> What to work on: Which lines of the entries below run from the one holding "Payment.sa_usageRatio := 0" to the one holding "Payment.syncToken := tok;", inclusive? Set down exactly those lines and no others.

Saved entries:
□ □ □ □

(* ===== verification/UserWitness.v ===== *)
(** * UserWitness: the user service executed

    An administrator registers a university, a student verifies the address
    and is given a plan; the theorems of [UserProps] applied to those runs, and
    runs that show where the copy of the accounts and the recomputed plan
    differ from what was stored. *)

From Stdlib Require Import ZArith QArith Lia Ascii String.
From stdpp Require Import base list gmap strings pretty sorting relations.
From S2P Require Import Prelude Text Store Crypto AuthModel Vm Plans Payment User PaymentProps UserProps.
From S2P Require Import PaymentWitness.
Import Plans User UserProps.

Module UserWitness.

#[local] Existing Instance AuthModel.Role_eq_dec.
#[local] Existing Instance sample_hashing.
#[local] Existing Instance sample_bcrypt.

Abbreviation State := (UserState (gmap string)).

Definition call (t : Z) : Call :=
  {| now := t; startOfMonth := 0; newVerificationId := "v1"; newUniversityId := "n1";
     randomCode := "123456"; bcryptSalt := "salt"; planEnv := PaymentWitness.sample_env;
     syncTokenEnv := Some "tok"%string; mailError := None; localeDate := λ _, "soon"%string |}.
Definition tok : option string := Some "tok"%string.

Definition account (id email role : string) : SyncUserPayload :=
  {| su_id := id; su_email := email; su_googleId := None; su_firstName := "F"; su_lastName := "L";
     su_role := Some role; su_isActive := Some true; su_mfaEnabled := None; su_mfaEnabledAt := None |}.
Definition school : CreateUniversityDto := {| cu_name := " ENIS "; cu_emailDomain := "@enis.tn" |}.

Definition s0 : State :=
  {| users := ∅; quotas := ∅; verifications := ∅; universities := ∅; payments := ∅; vms := ∅;
     plans := {| pt_exists := false; pt_rows := ∅ |}; outbox := [] |}.
Definition s1 : State := run (SyncUser (call 0) tok (account "root" "root@cloud.tn" "ADMIN")) s0.
Definition s2 : State := run (CreateUniversity (call 1) school "root") s1.
Definition s3 : State := run (SyncUser (call 2) tok (account "u1" "Ali@ENIS.tn" "USER")) s2.
Definition s4 : State := run (RequestStudent (call 3) "u1") s3.
Definition s5 : State := run (ConfirmStudent (call 4) "u1" " 123456") s4.
Definition s6 : State := run (Activate (call 5) tok "u1" "student") s5.

Lemma empty_directory : init s0.
Proof. by split. Qed.
Lemma s6_steps : steps s0 s6.
Proof.
  unfold s6, s5, s4, s3, s2, s1. repeat (apply steps_cons; [|by vm_compute]). apply steps_nil.
Qed.

Lemma directory_wf_witness : wf s6.
Proof. apply (directory_wf s0 s6); [apply empty_directory|apply s6_steps]. Defined.

Lemma student_verification_witness :
  u_studentEmailVerified <$> rows (users s5) !! "u1"%string = Some true ∧
  ∃ c code k v, ConfirmStudent (call 4) "u1" " 123456" = ConfirmStudent c "u1" code ∧
    rows (verifications s4) !! k = Some v ∧ sv_userId v = "u1"%string ∧
    sv_codeHash v = sha256_hex (js_trim code) ∧ now c <= sv_expiresAt v ∧
    ∀ k' v', rows (verifications s5) !! k' = Some v' → sv_userId v' ≠ "u1"%string.
Proof.
  split; [by vm_compute|].
  destruct (student_verification_sound (ConfirmStudent (call 4) "u1" " 123456") s4) as [Hf _].
  destruct (rows (users s5) !! "u1"%string) as [w|] eqn:E.
  - eapply (Hf "u1"%string w); [exact E| |].
    + assert (u_studentEmailVerified <$> rows (users s5) !! "u1"%string = Some true) as Hv by by vm_compute.
      rewrite E in Hv. by injection Hv.
    + intros w0 Hw. assert (u_studentEmailVerified <$> rows (users s4) !! "u1"%string = Some false) as Hv
        by by vm_compute. rewrite Hw in Hv. by injection Hv.
  - exfalso. assert (is_Some (rows (users s5) !! "u1"%string)) as [? Hs] by (vm_compute; by eauto). congruence.
Defined.

Definition student_limits : Vm.UserQuota :=
  {| Vm.uq_maxVms := 2; Vm.uq_maxCpu := 4; Vm.uq_maxRamMb := 4096; Vm.uq_maxDiskGb := 50 |}.

Lemma activation_grants_witness :
  ∃ w cat pl,
    rows (users s5) !! "u1"%string = Some w ∧ (getPlanCatalog (call 5) s5).2 = Ret cat ∧
    (if bool_decide (u_role w = ADMIN) then pl = unlimited else "student"%string = plan_string pl) ∧
    getInternalQuotaSnapshot "u1" s6 =
      (s6, Ret {| qs_hasActiveSubscription := true; qs_planId := Some pl;
                  qs_quota := Some (plan_limits (cat pl)) |}) ∧
    (graded cat → resolvePlanForUser (u_role w) (q_limits <$> rows (quotas s6) !! "u1"%string) cat = Some pl).
Proof.
  apply (activation_grants_plan (call 5) tok "u1" "student" s5 s6
    (Some student, {| q_limits := student_limits; q_planId := Some student |})).
  reflexivity.
Defined.

(** The catalogue of the sample configuration, with graded limits. *)
Definition graded_catalog : Catalog := λ p,
  let n := match p with student => 1 | pro => 2 | enterprise => 3 | unlimited => 9999 end in
  {| pc_amountDt := 10; pc_rank := n; pc_vmHoursMonthly := 100; pc_maxVms := n; pc_maxCpu := n;
     pc_maxRamMb := 4096; pc_maxDiskGb := 50 |}.
Example graded_catalog_ok : graded graded_catalog.
Proof. split; unfold below; simpl; [lia..|]. intros []; simpl; by try lia. Qed.

Definition machine (st : Vm.VmStatus) (stopped : option Z) : Vm.VirtualMachine :=
  {| Vm.vm_name := "m"; Vm.vm_oneVmId := None; Vm.vm_status := st; Vm.vm_cpu := 1; Vm.vm_ramMb := 512;
     Vm.vm_diskGb := 5; Vm.vm_ipAddress := None; Vm.vm_osTemplate := "ubuntu"; Vm.vm_userId := "u1";
     Vm.vm_planId := None; Vm.vm_sshHost := None; Vm.vm_sshPort := None; Vm.vm_sshUsername := None;
     Vm.vm_sshPrivateKeyEncrypted := None; Vm.vm_stoppedAt := stopped; Vm.vm_createdAt := 0 |}.

Lemma vm_hours_witness :
  let sb := subscription_of 7200000 graded_catalog pro 0 [machine Vm.RUNNING None] in
  0 <= sb_vmHoursUsed sb <= 100 * (720 * Z.of_nat (length [machine Vm.RUNNING None])) ∧
  sb_vmHoursUsed sb <= sb_vmHoursUsed (subscription_of 9000000 graded_catalog pro 0 [machine Vm.RUNNING None]) ∧
  0 <= sb_vmHoursRemaining sb <= 100 * sb_vmHoursIncluded sb.
Proof.
  apply (vm_hours_sound 7200000 9000000 graded_catalog pro 0 [machine Vm.RUNNING None]);
    [done|vm_compute; discriminate|lia].
Defined.

(** The subscription the service reports for the student in [s6]: the limits of
    the three sample plans coincide, so the plan resolves to enterprise. *)
Definition reported : Subscription :=
  {| sb_planId := enterprise; sb_cycleStartedAt := 2; sb_cycleEndsAt := 2592000002;
     sb_vmHoursIncluded := 100; sb_vmHoursUsed := 0; sb_vmHoursRemaining := 10000;
     sb_canRenewSamePlan := false |}.
Definition reported_access : Payment.SubscriptionAccessSnapshot :=
  {| Payment.sa_activePlanId := Some enterprise; Payment.sa_canPurchaseSameOrLower := false;
     Payment.sa_usageRatio := 0 # 10000; Payment.sa_cycleEndsAt := Some "soon"%string |}.
Definition buyer_call : Payment.Call :=
  {| Payment.now := 7; Payment.newPaymentId := "p1"; Payment.stripeConfigured := true;
     Payment.syncToken := tok; Payment.usdRate := None; Payment.catalogEnv := PaymentWitness.sample_env;
     Payment.access1 := Payment.Answered reported_access; Payment.access2 := Payment.Answered reported_access;
     Payment.studentVerified := Payment.Answered true; Payment.createdSession := Some "cs_1"%string;
     Payment.retrieved := None; Payment.webhookSecret := None; Payment.constructed := None;
     Payment.activation := λ _, Payment.Answered tt |}.
Definition shop : Payment.PaymentState (gmap string) := PaymentWitness.s1u.
Definition shop_catalog : Catalog :=
  match (Payment.getPlanCatalog buyer_call shop).2 with Ret cat => cat | Throw _ => graded_catalog end.

Lemma renewal_locked_witness :
  (getSubscriptionAccess (call 6) tok "u1" s6).2 = Ret (reported_access, Some reported) ∧
  ∀ ps' co, Payment.createCheckoutSession buyer_call "u1" "USER" enterprise shop ≠ (ps', Ret co).
Proof.
  split; [reflexivity|].
  apply (renewal_locked (TP:=gmap string) (call 6) tok "u1" s6 s6 reported_access reported
    buyer_call "u1" "USER" enterprise shop shop shop_catalog);
    [reflexivity|done|by vm_compute|by vm_compute|done|reflexivity|done].
Defined.

Lemma admin_gate_witness :
  run (DeleteUser "root" (Some "USER"%string)) s6 = s6 ∧ run (ToggleUniversity "n1" "u1") s6 = s6 ∧
  ∃ u', rows (users (run (AdminUpdate (call 7) "root" {| au_role := Some USER; au_isActive := Some false |}
          (Some "ADMIN"%string) (Some "root"%string)) s6)) !! "root"%string = Some u' ∧
        u_role u' = ADMIN ∧ u_isActive u' = true.
Proof.
  destruct (admin_gate s6) as (Hrole & Huni & Hself). split_and!.
  - apply (Hrole (Some "USER"%string) ltac:(done) (call 7) "root"%string
             {| au_role := None; au_isActive := None |} None student 1 1 None).
  - apply (Huni "u1"%string ltac:(by vm_compute) (call 7) school
             {| uu_name := None; uu_emailDomain := None |} "n1"%string).
  - destruct (rows (users s6) !! "root"%string) as [u|] eqn:E; [|by vm_compute in E].
    assert (u_role <$> rows (users s6) !! "root"%string = Some ADMIN) as Hr by by vm_compute.
    assert (u_isActive <$> rows (users s6) !! "root"%string = Some true) as Ha by by vm_compute.
    rewrite E in Hr, Ha. injection Hr as Hr. injection Ha as Ha.
    destruct (Hself (call 7) "root"%string {| au_role := Some USER; au_isActive := Some false |}
                (Some "ADMIN"%string) u E) as (u' & Hu' & H1 & H2). by eauto.
Defined.

(** ** What the service also does *)

(** The quota row says student, while the profile, which compares the stored
    limits with the current catalogue, reports the enterprise plan. *)
Example profile_reports_another_plan :
  (q_planId <$> rows (quotas s6) !! "u1"%string) = Some (Some student) ∧
  ∃ s7, getSubscriptionAccess (call 6) tok "u1" s6 = (s7, Ret (reported_access, Some reported)).
Proof. split; [by vm_compute|]. exists s6. reflexivity. Qed.

(** An administrator deactivates an account here; the next synchronisation from
    the auth service, which was not told, activates it again. *)
Example deactivation_undone_by_sync :
  let deactivate := {| au_role := None; au_isActive := Some false |} in
  let s7 := run (AdminUpdate (call 7) "u1" deactivate (Some "ADMIN"%string) (Some "root"%string)) s6 in
  let s8 := run (SyncUser (call 8) tok (account "u1" "Ali@ENIS.tn" "USER")) s7 in
  (u_isActive <$> rows (users s7) !! "u1"%string) = Some false ∧
  (u_isActive <$> rows (users s8) !! "u1"%string) = Some true.
Proof. by vm_compute. Qed.

(** A verified student who changes the address stays verified. *)
Example verification_survives_address_change :
  let dto := {| up_firstName := None; up_lastName := None; up_email := Some "ali@mail.com"%string |} in
  let s7 := run (UpdateProfile "u1" dto) s6 in
  (λ u, (u_email u, u_studentEmailVerified u)) <$> rows (users s7) !! "u1"%string
    = Some ("ali@mail.com"%string, true).
Proof. by vm_compute. Qed.

(** A VM that runs now counts from its creation, whatever time it was stopped. *)
Example stopped_time_is_billed :
  estimateVmHoursUsed [machine Vm.RUNNING (Some 3600000)] 0 36000000 = 1000 ∧
  estimateVmHoursUsed [machine Vm.STOPPED (Some 3600000)] 0 36000000 = 100.
Proof. by vm_compute. Qed.
End UserWitness.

□ □ □ □

> Problem solution:
     Payment.sa_usageRatio := 0 # 10000; Payment.sa_cycleEndsAt := Some "soon"%string |}.
Definition buyer_call : Payment.Call :=
  {| Payment.now := 7; Payment.newPaymentId := "p1"; Payment.stripeConfigured := true;
     Payment.syncToken := tok; Payment.usdRate := None; Payment.catalogEnv := PaymentWitness.sample_env;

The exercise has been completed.